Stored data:
(** At a character that is no blank the tail sets group 5: a numeral that
    the Money In or the Balance column could take is one the Money Out
    column takes first. *)
Lemma local_tail_clean i a u c x :
  is_space a = false ->
  local_tail i (a :: u) c = Some x -> group 5 (snd x) <> None.
Proof.
  intros Ha H. unfold local_tail, with_numeral at 1 in H.
  rewrite run_opt in H.
  destruct (run (Grp 5 (Plus num_char)) i (a :: u) c _) as [y|] eqn:E5.
  - inversion H; subst y. apply run_groups in E5.
    destruct E5 as (i1 & s1 & c1 & _ & Hs & E5).
    apply (@run_groups (Rep true space)) in E5.
    destruct E5 as (i2 & s2 & c2 & Hle & _ & E5).
    assert (H2 : group 5 c2 <> None) by (apply Hle, Hs; reflexivity).
    clear - E5 H2. revert E5.
    change (with_numeral 6 (after_blanks (with_numeral 7
                                            (after_blanks at_end)))
              i2 s2 c2 = Some x -> group 5 (snd x) <> None).
    unfold with_numeral at 1. intros E.
    apply (@run_groups (Opt (Grp 6 (Plus num_char)))) in E.
    destruct E as (i3 & s3 & c3 & Hle3 & _ & E).
    apply (@run_groups (Rep true space)) in E.
    destruct E as (i4 & s4 & c4 & Hle4 & _ & E).
    apply (@run_groups (Opt (Grp 7 (Plus num_char)))) in E.
    destruct E as (i5 & s5 & c5 & Hle5 & _ & E).
    apply (@run_groups (Rep true space)) in E.
    destruct E as (i6 & s6 & c6 & Hle6 & _ & E).
    unfold at_end in E. apply (@run_groups Eol) in E.
    destruct E as (i7 & s7 & c7 & Hle7 & _ & E).
    unfold accept in E. inversion E; subst. simpl.
    apply Hle7, Hle6, Hle5, Hle4, Hle3, H2.
  - exfalso.
    rewrite after_blanks_clean in H by exact Ha.
    unfold with_numeral at 1 in H. rewrite run_opt in H.
    destruct (run (Grp 6 (Plus num_char)) i (a :: u) c _) as [y|] eqn:E6.
    + apply (@grp_le (Plus num_char) 6 5 _ _ i (a :: u) c c tail6_le_tail5);
        [rewrite E6; discriminate|exact E5].
    + rewrite after_blanks_clean in H by exact Ha.
      unfold with_numeral at 1 in H. rewrite run_opt in H.
      destruct (run (Grp 7 (Plus num_char)) i (a :: u) c _) as [y|] eqn:E7.
      * apply (@grp_le (Plus num_char) 7 5 _ _ i (a :: u) c c
                 (wins_le_trans tail7_le_tail6 tail6_le_tail5));
          [rewrite E7; discriminate|exact E5].
      * rewrite after_blanks_clean in H by exact Ha.
        unfold at_end, accept in H. cbn [run at_eol] in H.
        destruct u; [|discriminate].
        destruct (is_char newline a) eqn:En; [|discriminate].
        unfold is_char in En. apply Ascii.eqb_eq in En. subst a.
        vm_compute in Ha. discriminate Ha.
Qed.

• **TASK DESCRIPTION**
Send back every entry precisely as given.

• **TASK OUTPUT**
(** At a character that is no blank the tail sets group 5: a numeral that
    the Money In or the Balance column could take is one the Money Out
    column takes first. *)
Lemma local_tail_clean i a u c x :
  is_space a = false ->
  local_tail i (a :: u) c = Some x -> group 5 (snd x) <> None.
Proof.
  intros Ha H. unfold local_tail, with_numeral at 1 in H.
  rewrite run_opt in H.
  destruct (run (Grp 5 (Plus num_char)) i (a :: u) c _) as [y|] eqn:E5.
  - inversion H; subst y. apply run_groups in E5.
    destruct E5 as (i1 & s1 & c1 & _ & Hs & E5).
    apply (@run_groups (Rep true space)) in E5.
    destruct E5 as (i2 & s2 & c2 & Hle & _ & E5).
    assert (H2 : group 5 c2 <> None) by (apply Hle, Hs; reflexivity).
    clear - E5 H2. revert E5.
    change (with_numeral 6 (after_blanks (with_numeral 7
                                            (after_blanks at_end)))
              i2 s2 c2 = Some x -> group 5 (snd x) <> None).
    unfold with_numeral at 1. intros E.
    apply (@run_groups (Opt (Grp 6 (Plus num_char)))) in E.
    destruct E as (i3 & s3 & c3 & Hle3 & _ & E).
    apply (@run_groups (Rep true space)) in E.
    destruct E as (i4 & s4 & c4 & Hle4 & _ & E).
    apply (@run_groups (Opt (Grp 7 (Plus num_char)))) in E.
    destruct E as (i5 & s5 & c5 & Hle5 & _ & E).
    apply (@run_groups (Rep true space)) in E.
    destruct E as (i6 & s6 & c6 & Hle6 & _ & E).
    unfold at_end in E. apply (@run_groups Eol) in E.
    destruct E as (i7 & s7 & c7 & Hle7 & _ & E).
    unfold accept in E. inversion E; subst. simpl.
    apply Hle7, Hle6, Hle5, Hle4, Hle3, H2.
  - exfalso.
    rewrite after_blanks_clean in H by exact Ha.
    unfold with_numeral at 1 in H. rewrite run_opt in H.
    destruct (run (Grp 6 (Plus num_char)) i (a :: u) c _) as [y|] eqn:E6.
    + apply (@grp_le (Plus num_char) 6 5 _ _ i (a :: u) c c tail6_le_tail5);
        [rewrite E6; discriminate|exact E5].
    + rewrite after_blanks_clean in H by exact Ha.
      unfold with_numeral at 1 in H. rewrite run_opt in H.
      destruct (run (Grp 7 (Plus num_char)) i (a :: u) c _) as [y|] eqn:E7.
      * apply (@grp_le (Plus num_char) 7 5 _ _ i (a :: u) c c
                 (wins_le_trans tail7_le_tail6 tail6_le_tail5));
          [rewrite E7; discriminate|exact E5].
      * rewrite after_blanks_clean in H by exact Ha.
        unfold at_end, accept in H. cbn [run at_eol] in H.
        destruct u; [|discriminate].
        destruct (is_char newline a) eqn:En; [|discriminate].
        unfold is_char in En. apply Ascii.eqb_eq in En. subst a.
        vm_compute in Ha. discriminate Ha.
Qed.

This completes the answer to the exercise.